A Virginia Raggi l’Inno di Mameli non va proprio giù. Forse non le piace. O, peggio, forse non conosce le parole. Se, come diceva Agata Christie, tre indizi fanno una prova, qui di indizi ve ne sono addirittura cinque. Cinque occasioni pubbliche dove la prima cittadina della Capitale si è rifiutata di cantare l’inno. In 230 giorni da sindaco nessuno è riuscito mai a riprenderla mentre intonava quelle strofe che insegnano già dalle scuole elementari. Il primo video, l’ultimo in ordine di tempo, risale al 4 maggio, in occasione della festa dell’Esercito. Gli alti ufficiali, il capo della Polizia e semplici cittadini cantano, lei rimane in distaccato silenzio. Non è andata diversamente alla cerimonia del 25 aprile. La Raggi evita di cantare mentre accanto a lei tutti gli altri politici, tra cui Brunetta e la Boschi, lo fanno. 

 

E pensare che, la prima volta che la Raggi si presentò in Campidoglio, il 7 luglio 2016, come documenta l’Agenzia Vista, la sua scena muta durante l’Inno venne interpretata benevolmente come se fosse stata dettata dall’emozione.

 

Tornando indietro nel tempo, è ancora l’Agenzia Vista a documentare il 19 Luglio 2016 la bocca serrata della Raggi.
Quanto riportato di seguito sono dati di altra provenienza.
(** * expo-healthkit-module: the identifier mapper, the facade, the two native
      query executors and record normalizers, and the background-sync state.

    The development follows the implementation files of the package:
    - [Facade]: the TypeScript entry point (index.ts);
    - [Android]: the Kotlin Health Connect module;
    - [IOS]: the Swift HealthKit module;
    - [Web]: the web fallback module.

    Values that cross the native bridge are untyped dictionaries in the
    source ([[String: Any]] in Swift, [Map<String, Any?>] in Kotlin, plain
    objects in TypeScript); they are modelled by [Any] and [Dict]. *)

From Stdlib Require Import String Ascii List ZArith QArith Bool Lia.
From Stdlib Require Import DecimalString DecimalZ.
Import ListNotations.
Open Scope string_scope.

(* ================================================================== *)
(** ** Bridge values *)

(** A double-precision reading.  The normalizers never compute with the
    readings they forward, so a reading is kept as an exact rational. *)
Definition Double : Type := Q.

#[local] Unset Elimination Schemes.
Inductive Any : Type :=
| ANull
| ABool (b : bool)
| AInt (z : Z)
| ADouble (d : Double)
| AString (s : string)
| AList (l : list Any)
| ADict (d : list (string * Any)).
#[local] Set Elimination Schemes.

Definition Dict : Type := list (string * Any).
Ricorre l’anniversario del bombardamento americano di San Lorenzo, ma di cantare l’Inno nazionale non se ne parla.

 

Sempre in Campidoglio, il 6 ottobre 2016 la Raggi presenta i nuovi assessori Mazzilo e Colomban all’Assemblea Capitolina. Stesso ostentato silenzio, mentre alle sue spalle anche il presidente dell’assemblea capitolina, il pentastellato Marcello De Vito canta.

 

Si dirà: non è nulla di grave per un sindaco che ha ben altre gatte da pelare. Ma è vero pure che, in politica, la forma è sostanza. E che un sindaco della Capitale d’Italia che non conosce l’inno nazionale non si era mai visto prima. E se pensate che la Raggi non canti per una forma di timidezza, guardate questo video. A Palermo, a una cerimonia del Movimento 5 Stelle, canta e balla come una pop star. Insomma per Grillo sì, per Mameli no.